● **SOURCE MATERIAL**:
Lemma equal_upper_spec a : forall b, ascii a -> ascii b -> length a = length b ->
  equal_upper a b = Ok (same_name a b).
Proof.
  induction a as [|x a IH]; intros [|y b] Ha Hb Hl; try discriminate Hl; [reflexivity|].
  inversion Ha as [|x' a' Hx Ha']; inversion Hb as [|y' b' Hy Hb']; subst. cbn [equal_upper].
  rewrite (bind_Ok_l _ _ _ (char_upper_ascii x Hx)), (bind_Ok_l _ _ _ (char_upper_ascii y Hy)).
  injection Hl as Hl. unfold same_name in *. cbn [map]. destruct (Z.eqb_spec (ascii_upper x) (ascii_upper y)) as [E|E].
  - rewrite (IH b Ha' Hb' Hl), E. f_equal. apply bool_decide_ext. split; [intros ->; reflexivity|intros [= H]; exact H].
  - rewrite bool_decide_eq_false_2; [reflexivity|]. intros [= H]. contradiction.
Qed.

Lemma filesystem_names_identical_spec a b : ascii a -> ascii b ->
  filesystem_names_identical a b = Ok (same_name a b).
Proof.
  intros Ha Hb. unfold filesystem_names_identical. destruct (Nat.eqb_spec (length a) (length b)) as [E|E]; cbn [negb].
  - exact (equal_upper_spec a b Ha Hb E).
  - unfold same_name. rewrite bool_decide_eq_false_2; [reflexivity|]. intros H. apply E.
    rewrite <- (length_map ascii_upper a), <- (length_map ascii_upper b), H. reflexivity.
Qed.

Definition lookup_name (l : list file_handle) (n : list Z) : option file_handle :=
  List.find (fun h => same_name (fh_name h) n) l.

● **WORK ORDER**: Could you reproduce all of the entries exactly as they appear?

● **YOUR SOLUTION**:
Lemma equal_upper_spec a : forall b, ascii a -> ascii b -> length a = length b ->
  equal_upper a b = Ok (same_name a b).
Proof.
  induction a as [|x a IH]; intros [|y b] Ha Hb Hl; try discriminate Hl; [reflexivity|].
  inversion Ha as [|x' a' Hx Ha']; inversion Hb as [|y' b' Hy Hb']; subst. cbn [equal_upper].
  rewrite (bind_Ok_l _ _ _ (char_upper_ascii x Hx)), (bind_Ok_l _ _ _ (char_upper_ascii y Hy)).
  injection Hl as Hl. unfold same_name in *. cbn [map]. destruct (Z.eqb_spec (ascii_upper x) (ascii_upper y)) as [E|E].
  - rewrite (IH b Ha' Hb' Hl), E. f_equal. apply bool_decide_ext. split; [intros ->; reflexivity|intros [= H]; exact H].
  - rewrite bool_decide_eq_false_2; [reflexivity|]. intros [= H]. contradiction.
Qed.

Lemma filesystem_names_identical_spec a b : ascii a -> ascii b ->
  filesystem_names_identical a b = Ok (same_name a b).
Proof.
  intros Ha Hb. unfold filesystem_names_identical. destruct (Nat.eqb_spec (length a) (length b)) as [E|E]; cbn [negb].
  - exact (equal_upper_spec a b Ha Hb E).
  - unfold same_name. rewrite bool_decide_eq_false_2; [reflexivity|]. intros H. apply E.
    rewrite <- (length_map ascii_upper a), <- (length_map ascii_upper b), H. reflexivity.
Qed.

Definition lookup_name (l : list file_handle) (n : list Z) : option file_handle :=
  List.find (fun h => same_name (fh_name h) n) l.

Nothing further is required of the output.